Collected data:
Lemma strip_suffix_Some suf s p : strip_suffix suf s = Some p -> s = p ++ suf.
Proof.
  unfold strip_suffix. destruct (decide _) as [[Ha _]|]; [|done]. intros ?. res_inv.
  rewrite <-Ha at 2. by rewrite take_drop.
Qed.

Lemma split_once_app c a b : c ∉ a -> split_once c (a ++ c :: b) = Some (a, b).
Proof.
  induction a as [|x a IH]; intros Hc; cbn.
  - by rewrite decide_True.
  - apply not_elem_of_cons in Hc as [Hx Hc].
    rewrite decide_False by congruence. by rewrite IH.
Qed.

Lemma split_once_Some c s a b : split_once c s = Some (a, b) -> s = a ++ c :: b /\ c ∉ a.
Proof.
  revert a b. induction s as [|x s IH]; intros a b; cbn; [done|].
  destruct (decide (x = c)) as [->|Hx].
  - intros ?. res_inv. split; [done|set_solver].
  - destruct (split_once c s) as [[y z]|]; [|done]. intros ?. res_inv.
    destruct (IH y b eq_refl) as [-> Hn]. split; [done|set_solver].
Qed.

Lemma digits_no_sep c s : all_digits s = true -> is_digit c = false -> c ∉ s.
Proof. intros Hd Hc Hin. rewrite all_digits_spec in Hd. rewrite (Hd c Hin) in Hc. done. Qed.

Lemma split_no_sep c s : c ∉ s -> split c s = [s].
Proof.
  induction s as [|x s IH]; intros Hc; cbn; [done|].
  apply not_elem_of_cons in Hc as [Hx Hc]. rewrite decide_False by congruence.
  by rewrite IH.
Qed.

Lemma split_app_sep c a b : c ∉ a -> split c (a ++ c :: b) = a :: split c b.
Proof.
  induction a as [|x a IH]; intros Hc; cbn.
  - by rewrite decide_True.
  - apply not_elem_of_cons in Hc as [Hx Hc]. rewrite decide_False by congruence.
    by rewrite IH.
Qed.

(** ASCII is UTF-8. *)
Lemma utf8_ascii s : (forall b, b ∈ s -> byte_val b < 128) -> utf8_valid s = true.
Proof.
  induction s as [|b s IH]; intros Ha; [done|]. cbn [utf8_valid].
  destruct (Z.ltb_spec (byte_val b) 128) as [|Hge].
  - apply IH. intros c Hc. apply Ha. set_solver.
  - specialize (Ha b ltac:(set_solver)). lia.
Qed.

Lemma digit_ascii b : is_digit b = true -> byte_val b < 128.
Proof. unfold is_digit, in_range. intros. bool_to_prop. lia. Qed.

(** ** Lemmas: the order of fixed-width text *)

Lemma cmp_app (a b x y : bytes) : length a = length b ->
  cmp (a ++ x) (b ++ y) = match cmp a b with Eq => cmp x y | c => c end.
Proof.
  unfold cmp, cmp_list. revert b. induction a as [|h a IH]; intros [|h' b] E; try done.
  cbn. destruct (cmp h h'); [|done..]. apply IH. by injection E.
Qed.

Lemma cmp_byte_digit b b' : cmp b b' = (digit_val b ?= digit_val b').
Proof.
  unfold cmp, cmp_byte, digit_val. destruct (Z.compare_spec (byte_val b) (byte_val b')); symmetry;
    [apply Z.compare_eq_iff|apply Z.compare_lt_iff|apply Z.compare_gt_iff]; lia.
Qed.

Lemma cmp_digits s t :
  all_digits s = true -> all_digits t = true -> length s = length t ->
  cmp s t = (digits_val s ?= digits_val t).
Proof.
  revert t. induction s as [|b s IH]; intros [|b' t] Hs Ht E; try done.
  cbn in Hs, Ht. apply andb_true_iff in Hs as [Hb Hs], Ht as [Hb' Ht]. injection E as E.
  rewrite !digits_val_cons. unfold zlen. rewrite E.
  pose proof (digits_val_range s Hs) as Rs. pose proof (digits_val_range t Ht) as Rt.
  unfold zlen in Rs, Rt. rewrite E in Rs. set (p := 10 ^ Z.of_nat (length t)) in *.
  unfold cmp, cmp_list. cbn. rewrite cmp_byte_digit.
  destruct (Z.compare_spec (digit_val b) (digit_val b')) as [Ed|Hd|Hd].
  - change (list_cmp s t) with (cmp s t). rewrite IH by done. rewrite Ed.
    destruct (Z.compare_spec (digits_val s) (digits_val t)); symmetry;
      [apply Z.compare_eq_iff|apply Z.compare_lt_iff|apply Z.compare_gt_iff]; lia.
  - symmetry. apply Z.compare_lt_iff. nia.
  - symmetry. apply Z.compare_gt_iff. nia.
Qed.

§ **PROBLEM STATEMENT**
Write down again, exactly as given, only the lines above that fall from the line with "unfold cmp, cmp_byte, digit_val." to the line with "Lemma cmp_digits s", inclusive.

§ **EXPECTED ANSWER**
  unfold cmp, cmp_byte, digit_val. destruct (Z.compare_spec (byte_val b) (byte_val b')); symmetry;
    [apply Z.compare_eq_iff|apply Z.compare_lt_iff|apply Z.compare_gt_iff]; lia.
Qed.

Lemma cmp_digits s t :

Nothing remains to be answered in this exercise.